Lawmakers authorized both a lease-purchase deal and $155 million in bonds to finance the new prison. The audit said the 20-year cost of bonds would between $178 million and $193 million, while a 20-year lease purchase agreement would cost $206 million. The department had said a lease-purchase deal would be $13 million cheaper over 20 years.

Auditors said the department’s estimates “were missing key variables and used inconsistent assumptions that tended to favor a lease-purchase option.”

“They wanted us to choose that option, or allow them choose that option, so the fact that they fudged the numbers doesn’t surprise me,” said state Sen. Laura Kelly, a Topeka Democrat and a member of the joint legislative committee that directs auditors’ work.

The department did not formally dispute the audit’s findings in its response, and spokesman Todd Fertig said the agency welcomed a review. But Fertig added that the true costs of the Lansing project won’t be known until proposals from bidders are reviewed.

“All along, we’ve been open to either option,” Fertig said. “We never tried to weigh one in favor of the other.”

The audit committee’s chairman, Republican Rep. John Barker, of Abilene, dismissed concerns about the different numbers.

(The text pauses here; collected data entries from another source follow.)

(** * desi-docker-example: the fetch-and-cache, upload and re-run scripts

    A shallow embedding of five scripts of the repository:

    - [file-fetch-caching.py]  ([fetch_s3_file], [main]),
    - [s3_example_upload.py]   ([upload_file_to_s3_if_not_exists] and the
                                loop over the files),
    - [test-retry.py]          ([run_script_every_5_seconds]),
    - [main.py]                ([load_display_img]),
    - [data_upload.py]         ([upload_to_s3]),

    together with the part of their environment they talk to: POSIX path
    strings ([posixpath]), a file system with path resolution ([os]), an
    HTTP endpoint ([requests]), an object store client and a child process.

    The file system is a finite map from locations to nodes; a location is
    the stack of names leading to a node, innermost name first, so the
    parent of a location is its tail and the root is [[]].  There are no
    symbolic links, permissions or quotas in the model.  Paths are resolved
    the way the kernel does it: every component but the last has to be an
    existing directory, [.] and empty components stay in place and [..]
    moves to the parent. *)

From Stdlib Require Import ZArith Lia Ascii String.
From stdpp Require Import base option list strings gmap.

Open Scope Z_scope.
Open Scope string_scope.
Open Scope list_scope.

(** ** Exceptions and the state-and-exception monad *)

Inductive errno := ENOENT | EEXIST | ENOTDIR | EISDIR.

(** The Python exceptions the fetch script can meet.  [OSError ENOENT] is
    [FileNotFoundError], [OSError EEXIST] is [FileExistsError], and so on;
    [ValueError] is what [os] raises on a path with an embedded null
    character; [RequestException] stands for the transport errors of
    [requests] (connection refused, timeout, a body that breaks off);
    [HTTPError] is what [raise_for_status] raises.  [RecursionError] ends
    a recursion that ran out of depth, which [os_makedirs] never does
    (lemma [os_makedirs_local]). *)
Inductive exn :=
| OSError (e : errno)
| ValueError
| RecursionError
| RequestException (what : string)
| HTTPError (status : Z).

Inductive result (A : Type) :=
| Ok (a : A)
| Raise (e : exn).
Arguments Ok {A} a.
Arguments Raise {A} e.

Definition bytes := list Byte.byte.

Inductive node :=
| File (data : bytes)
| Dir.

Abbreviation loc := (list string).

(** Everything a call of the fetch script can read or change: the file
    system with the working directory of the process, the URLs requested so
    far (oldest first) and the lines printed so far. *)
Record world := World {
  nodes : gmap loc node;
  cwd : loc;
  sent : list string;
  stdout : list string
}.

Definition set_nodes (m : gmap loc node) (w : world) : world :=
  {| nodes := m; cwd := cwd w; sent := sent w; stdout := stdout w |}.

Definition M (A : Type) : Type := world -> result A * world.

Definition ret {A} (a : A) : M A := fun w => (Ok a, w).
Definition raise {A} (e : exn) : M A := fun w => (Raise e, w).
Definition bind {A B} (m : M A) (k : A -> M B) : M B :=
  fun w => match m w with
           | (Ok a, w') => k a w'
           | (Raise e, w') => (Raise e, w')
           end.

(** [try: m except <handled>: h], the exceptions for which [handled] is
    [None] pass through. *)
Definition try_except {A} (m : M A) (handler : exn -> option (M A)) : M A :=
  fun w => match m w with
           | (Ok a, w') => (Ok a, w')
           | (Raise e, w') =>
               match handler e with
               | Some h => h w'
               | None => (Raise e, w')
               end
           end.

Notation "'do' x <- m ; k" := (bind m (fun x => k))
  (at level 10, x name, m at level 100, k at level 200).
Notation "m ;; k" := (bind m (fun _ => k))
  (at level 100, k at level 200, right associativity).

Definition printed (line : string) (w : world) : world :=
  {| nodes := nodes w; cwd := cwd w; sent := sent w;
     stdout := stdout w ++ [line] |}.

Definition logged (url : string) (w : world) : world :=
  {| nodes := nodes w; cwd := cwd w; sent := sent w ++ [url];
     stdout := stdout w |}.

Definition print (line : string) : M unit :=
  fun w => (Ok tt, printed line w).

(** ** [posixpath]: paths as strings *)

Definition is_sep (c : ascii) : bool := Ascii.eqb c "/"%char.

Definition startswith_sep (s : string) : bool :=
  match s with
  | String c _ => is_sep c
  | EmptyString => false
  end.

“Good people always can differ,” Barker said.

While lawmakers authorized the project, they mandated multiple additional reviews. The department hopes to have a final construction contract this fall.

Meanwhile, Kelly is pushing to have legislative auditors review multiple inmate disturbances at the El Dorado Correctional Facility, about 30 miles east of Wichita. The audit committee will consider her request in October; if the review goes forward, a report would be ready for lawmakers early next year.

The department has confirmed incidents May 8, June 24 and June 29 in which groups of inmates temporarily refused to return to their cells.

In the third incident, Corrections Secretary Joe Norwood confirmed, inmates smashed a window in the gym and temporarily gained access to an office there. He confirmed the May 8 and June 24 incidents after they were reported by The Associated Press, which interviewed three corrections employees who spoke anonymously because they feared reprisals.

The employees described the incidents as more serious than the department did. Kelly said she wants auditors to determine what actually happened.

“We need some more transparency in the Department of Corrections,” she said.

On Friday, two separate inmate-on-inmate altercations resulted in a prisoner from each fight being taken to an outside hospital, according to the department. However, the department said it found no evidence of a significant disturbance.

Fertig said the department does not object to a legislative review. “We never have had a lack of transparency,” he added.

Kansas prisons have faced staffing shortages for years because of low pay for uniformed corrections officers, which starts at $13.95 an hour. As of last week, 20 percent of those positions at El Dorado were vacant, and employees were required to work 12-hour shifts.